The battle with focusing on the screen for exte1nded periods of time is probably the most difficult test of Internet learning for some students. With online learning, there is also a greater possibility for undergraduates to be immediately diverted off track by social media or other apps. This is why it feels necessary to have a “do not disturb” option as well, for the learners who want to be monitored during the ongoing classes so that they won’t get distracted and focus on their studies instead. During the study hours, the AI (artificial intelligence) computes muscle points on the learners’ faces through the front camera on their phone or computer, and thus recognizes feelings such as confusion, happiness, anger. To give a more detailed description of this feature, we’ll explain the process in a relatively technical manner: The front facing camera of the student’s device perceives the key points marked to identify his face and perceive the facial expression [3]. If the face is recognized, the position of the eyes is determined using 68 facial landmarks; based on these references, we define mathematically the centroid of each eye and the distance between them. In order to rotate the image, we’re obtaining an angle by drawing a straight line that crosses the two eyes and finally, the face is cropped, turned to grayscale consisting of 0 to 255 shades, and shrunk to 150×150 pixels. This way, the virtual “teacher” will be able to acknowledge whenever the student gets confused so that it’ll show a textbox asking, “Still need help?” and give further information if necessary. Also, with this feature, the learner’s eyes are tracked so that every time he looks away for more than 3-5 seconds, the app will show a warning to keep them focused. This is, in fact, one of the core values of our system, because by implementing a focus-assist procedure, we bring supplemental work in quality of learning experience, with visible long-term results.

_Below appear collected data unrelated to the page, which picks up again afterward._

(** * Lung cancer survival analysis: the SQL transformation pipeline

    A shallow embedding of the views of [01_analysis.py]
    ([lung_cancer_cohort], [lung_cancer_patients_dataset],
    [lung_cancer_survival_data]) as functions on lists of rows, with the
    behaviour of SQL nulls written out, followed by the properties the
    specification states about them.

    Tables and views are bags of rows; a list stands for a bag, and bag
    equality is list permutation ([≡ₚ]).  Every column read from a CSV file
    is nullable, hence [option] everywhere. *)

From Stdlib Require Import ZArith QArith Qround Qabs Lqa Lia.
From stdpp Require Import base decidable option numbers strings list.

Local Open Scope Z_scope.

(** ** SQL values *)

(** A [DATE] is the number of days since 1970-01-01, which is also how the
    engine stores it. *)
Definition date := Z.

(** Calendar literals: the day number of year [y], month [m], day [d] in
    the proleptic Gregorian calendar. *)
Definition date_of_ymd (y m d : Z) : date :=
  let y' := if m <=? 2 then y - 1 else y in
  let era := y' / 400 in
  let yoe := y' - era * 400 in
  let mp := if m <=? 2 then m + 9 else m - 3 in
  let doy := (153 * mp + 2) / 5 + d - 1 in
  let doe := yoe * 365 + yoe / 4 - yoe / 100 + doy in
  era * 146097 + doe - 719468.

(** [to_date(col)]: the calendar day of a date or timestamp cell; a null or
    unreadable cell gives null.  Cells are modelled by their calendar day,
    so only the null case is left. *)
Definition to_date (c : option date) : option date := c.

(** [datediff(endDate, startDate)]: days from [startDate] to [endDate];
    null when either is null. *)
Definition datediff (endDate startDate : option date) : option Z :=
  e ← endDate; s ← startDate; Some (e - s).

(** [a / b] on integers: fractional division, null on a null operand or a
    zero divisor. *)
Definition sql_div (a b : option Z) : option Q :=
  x ← a; y ← b;
  if y =? 0 then None else Some (inject_Z x / inject_Z y)%Q.

(** [round(x)] with no scale: the nearest integer, halves away from zero.
    The engine rounds a double and returns a whole-valued double; on the
    quotient of a day count by 356 that is the exact rational rounding
    below. *)
Definition round_half_up (q : Q) : Z :=
  if Qle_bool 0 q then Qfloor (q + (1 # 2)) else - Qfloor (- q + (1 # 2)).

Definition sql_round (q : option Q) : option Z := round_half_up <$> q.

(** Three-valued logic: a condition is true, false or null. *)
Definition sql_eq `{EqDecision A} (a b : option A) : option bool :=
  x ← a; y ← b; Some (bool_decide (x = y)).

(** [x in (v1, ..., vn)] with literal (non-null) right-hand sides. *)
Definition sql_in `{EqDecision A} (a : option A) (vs : list A) : option bool :=
  x ← a; Some (bool_decide (x ∈ vs)).

Definition sql_is_null {A} (a : option A) : option bool :=
  Some (match a with Some _ => false | None => true end).

(** [WHERE], [ON] and [CASE WHEN] select on a condition that is true; false
    and null are treated alike. *)
Definition sql_true (c : option bool) : bool :=
  match c with Some true => true | _ => false end.

(** [max(col)] over a group: nulls are skipped, and a group with no
    non-null value gives null. *)
Definition sql_max2 (x acc : option Z) : option Z :=
  match x, acc with
  | Some a, Some b => Some (Z.max a b)
  | Some a, None => Some a
  | None, _ => acc
  end.

Definition sql_max (col : list (option Z)) : option Z :=
  foldr sql_max2 None col.

(** ** The source tables (the columns the views read) *)

Module Conditions.
Record row := mk {
  PATIENT : option string;
  START : option date;
  CODE : option Z;
  DESCRIPTION : option string }.
End Conditions.

Module Patients.
Record row := mk {
  Id : option string;
  BIRTHDATE : option date;
  DEATHDATE : option date;
  GENDER : option string }.
End Patients.

Module Encounters.
Record row := mk {
  PATIENT : option string;
  STOP : option date }.
End Encounters.

(** ** The views *)

Module Cohort.
Record row := mk {
  PATIENT : option string;
  START_DATE : option date;
  type : string }.
End Cohort.

Module LastDate.
Record row := mk {
  PATIENT : option string;
  last_date_on_record : option date }.
End LastDate.

Module PatientsAndDates.
Record row := mk {
  Id : option string;
  BIRTHDATE : option date;
  death_date : option date;
  GENDER : option string;
  last_date_on_record : option date }.
End PatientsAndDates.

Module Dataset.
Record row := mk {
  PATIENT : option string;
  START_DATE : option date;
  type : string;
  Id : option string;
  BIRTHDATE : option date;
  death_date : option date;
  GENDER : option string;
  last_date_on_record : option date;
  age_at_diagnosis : option Z }.
End Dataset.

Module Survival.
Record row := mk {
  START_DATE : option date;
  death_date : option date;
  GENDER : option string;
  type : string;
  age_at_diagnosis : option Z;
  status : Z;
  time : option Z }.
End Survival.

To improve the accuracy of the algorithm, the students using this app can leave a review after receiving an answer from their virtual teacher.
Knowing today’s technology, a robot would manage to get to know a lot more about you than a human could possibly do, even though he hasn’t met you personally. Every click you make improves his algorithm and defines your personality so that the interaction becomes as “humanly” as possible. This way, each student using the app will have a unique experience due to their different personalities that the instructor needs to hone and work with in order to meet their learning needs.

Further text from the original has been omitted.